Speaking as someone who is this week, picking just such a place for my co-workers to work on things in secret. I'm liking the Google sites.
I was thinking a private word press site as Kerasia suggested. We already publish our sites with WP so making a extra private site would be easy, shake it out of the box easy.

But if we have a host issue, failure, compromise or have to move (i love my host) it would be just one more thing to remember and to deal with.

So for me, Google Sites gets it off of our host, stores documents, has calendar and is private. Bonus: I don't have to do much or fix it or update. We already do gmail and too many other Google services so it's a good fit.
My 2c, I go now to welcome the google overlord.
posted by blink_left at 9:42 PM on August 10, 2010


Ah, okay. If it's more of a display question, then WordPress(plus some plugins) is definitely worth looking into. People have made themes to fulfill some pretty divergent functions. There are definitely plugins that will pull down and display Twitter and Flickr streams, often as widgets you'll just drag into pre-defined spots in the theme. I don't know too much about BuddyPress itself but it'll probably get you a good way there.

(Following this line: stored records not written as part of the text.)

(** ** Soundness *)

(** What an access by [me] does to the state, as the others see it. *)
Inductive effect (me : nat) (h : History) (d : Db) : Db -> Prop :=
  | effect_none d' : heap d' = heap d -> next_item d' = next_item d -> trees d' = trees d ->
      global_epoch d' = global_epoch d -> (forall j, j <> me -> local_epochs d' j = local_epochs d j) ->
      catalogue d' = catalogue d -> effect me h d d'
  | effect_blank ix k : table_find (trees d ix) k = None -> effect me h d (put_blank d ix k)
  | effect_remove ix k x : is_Some (owned h !! x) -> table_find (trees d ix) k = Some x ->
      effect me h d (set_tree d ix (table_remove (trees d ix) k))
  | effect_item x i : is_Some (heap d !! x) -> is_Some (owned h !! x) ∨ is_locked (word_at d x) = false ->
      TransactionId.ok (DataItem.transaction_id i) ->
      TransactionId.epoch (DataItem.transaction_id i) <= global_epoch d ->
      effect me h d (set_item d x i).

Lemma exec_effect me {R} (o : Op R) d h : agrees me d h -> pre o h -> effect me h d (exec me o d).2.
Proof.
  intros (Hs & Ho & Ha & Hq & Hj & Hcat) Hp. destruct Hs as (Hw & Hok & Hf & Hg).
  assert (forall x i, is_Some (owned h !! x) -> DataItem.transaction_id i = DataItem.transaction_id (item_at d x) ->
    effect me h d (set_item d x i)) as Hitem.
  { intros x i Hx Hi. destruct (Hok x) as [Ht He]. unfold word_at in *. destruct Hx as [it Hx].
    destruct (Ho _ _ Hx). apply effect_item; rewrite ?Hi; eauto. }
  destruct o; simpl in *; try (by apply effect_none); try (by apply Hitem).
  - destruct (table_find (trees d ix) key) eqn:E; [|by apply effect_blank].
    unfold put_blank. rewrite E. by apply effect_none.
  - case_decide; [|by apply effect_none]. destruct Hp as (it & Hit & _). eapply effect_remove; eauto.
  - case_decide as E; [|by apply effect_none]. destruct E as [Hx <-], Hp as [Hl ->], (Hok item).
    apply effect_item; simpl; auto using lock_word_ok.
  - destruct Hp as (b & n & Hb & Hn & Hwo & _ & Hr). destruct (Ho _ _ Hn). apply effect_item; simpl; eauto.
    destruct Hr as [Hr|(_ & [Hr|(e & He & Hr)])].
    + assert (DataItem.transaction_id b = w) as <- by (by subst b). eauto.
    + rewrite Hr. eauto.
    + destruct (Hj _ He). lia.
  - unfold update_item. destruct (DataItem.AddSecondaryIndexValue _ _) eqn:E; [|by apply effect_none].
    apply Hitem; [done|]. by eapply AddSecondaryIndexValue_word.
  - unfold update_item. destruct (DataItem.RemoveSecondaryIndexValue _ _) eqn:E; [|by apply effect_none].
    apply Hitem; [done|]. by eapply RemoveSecondaryIndexValue_word.
  - apply effect_none; try done. intros j Hne. simpl. unfold upd. by case_decide.
  - apply effect_none; try done. intros j Hne. simpl. unfold upd. by case_decide.
  - destruct (deferred_purge_totals d) as [[]]. by apply effect_none.
  - destruct (LogEntry.Enqueue _ _ _). by apply effect_none.
Qed.

Lemma put_blank_absent d ix k : table_find (trees d ix) k = None ->
  put_blank d ix k =
  set_next (set_tree (set_item d (next_item d) DataItem.empty) ix (table_insert (trees d ix) k (next_item d)))
    (next_item d + 1).
Proof. unfold put_blank. by intros ->. Qed.
Lemma wp_install me logging r ls e h : decided h ls r e ->
  wp me (install logging r (map locked_item ls)) h (fun _ h' => commit_post logging r h' ∧
    acquired h' = acquired h ∧ attached h ⊆ attached h' ∧ observed h ⊆ observed h').
Proof.
  intros [Hh [Hcw Hco] Hj He Hep (Hs & Hlg & Hq)]. unfold install. apply wp_bind, wp_access; [done|]. intros d Hd.
  cbn [exec record fst snd]. assert (covers (owned h) r) as Hcov.
  { rewrite (holds_owned _ _ Hh). split; intros y Hy; rewrite lookup_fmap, fmap_is_Some; auto. }
  apply wp_bind. eapply wp_mono; [|apply wp_install_writes, Hcov]. intros _ h1 ->. apply wp_bind.
  assert (covers (apply_writes (resolved_writes r) (owned h)) r) as Hcov1
    by (eapply covers_word; [apply apply_writes_word|done]).
  eapply wp_mono; [|apply wp_install_ops, Hcov1]. intros _ h2 (m & Hm & ->). cbn [owned with_owned] in Hm |- *.
  assert (forall x, DataItem.transaction_id <$> m !! x = DataItem.transaction_id <$> owned h !! x) as Hword.
  { intros x. rewrite (apply_ops_word _ _ _ x Hm). apply apply_writes_word. }
  assert (covers m r) as Hcovm by (by eapply covers_word).
  apply wp_bind. eapply wp_mono; [|apply passive_wp, passive_si_tombstones].
  intros empty_after h3 (E1 & E2 & E3 & E4 & E5 & E6 & E7 & E8 & E9). simpl in E1, E2, E3, E4, E5, E6, E7, E8, E9.
  apply wp_bind. eapply wp_mono; [|apply wp_log_snapshot; by rewrite E1]. intros log_set h4 [-> ->]. rewrite E1.
  apply wp_bind, wp_access; [done|]. intros d2 Hd2. cbn [exec record fst snd].
  assert (local_epochs d2 me = e) as -> by (apply Hd2; congruence).
  apply wp_bind. eapply wp_mono; [|apply (wp_publish_all me e (map locked_item ls) m)]; try done.
  - intros u h5 ((_ & S2 & S3 & S4) & Ea & Eat & Eob & Hp & Hu & Hne). cbv zeta.
    eapply wp_mono; [|apply wp_install_tail; [done|congruence..]]. intros ? h' Ht. cbn beta in Ht. pose proof Ht as ((_ & T2 & _ & T4 & T5 & _) & _).
    split; [|rewrite T2, T4, T5, Ea, Eat; split; [done|]; split; [done|by etransitivity]].
    eapply (commit_post_intro logging r e m u h ls h5 h'); try done; [congruence..|]. intros x. rewrite Hu. case_decide as Hx; [done|].
    destruct (m !! x) eqn:Emx; [|done]. exfalso. apply Hx, (holds_dom _ _ Hh). specialize (Hword x).
    rewrite Emx, (holds_owned _ _ Hh), lookup_fmap in Hword. destruct (acquired h !! x); by eauto.
  - congruence.
  - apply Hh.
  - rewrite E2. by eapply in_commit_intro.
  - intros x Hx. eapply fmap_same_some; [apply Hword|]. rewrite (holds_owned _ _ Hh), lookup_fmap, fmap_is_Some.
    by apply (holds_dom _ _ Hh).
  - by eapply half_published_start.
Qed.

You should probably re-post your question in their support area for some more system-specific suggestions on extending it with what you want.
posted by Su at 9:54 PM on August 10, 2010


Squarespace?
posted by nicwolff at 10:26 PM on August 10, 2010


Response by poster: Both Wordpress and Google Sites look promising, and I know next to nothing about Squarespace except that I've seen a couple of their blogs and they are beautiful. Has anyone used Squarespace for a portal that you know of? Any examples?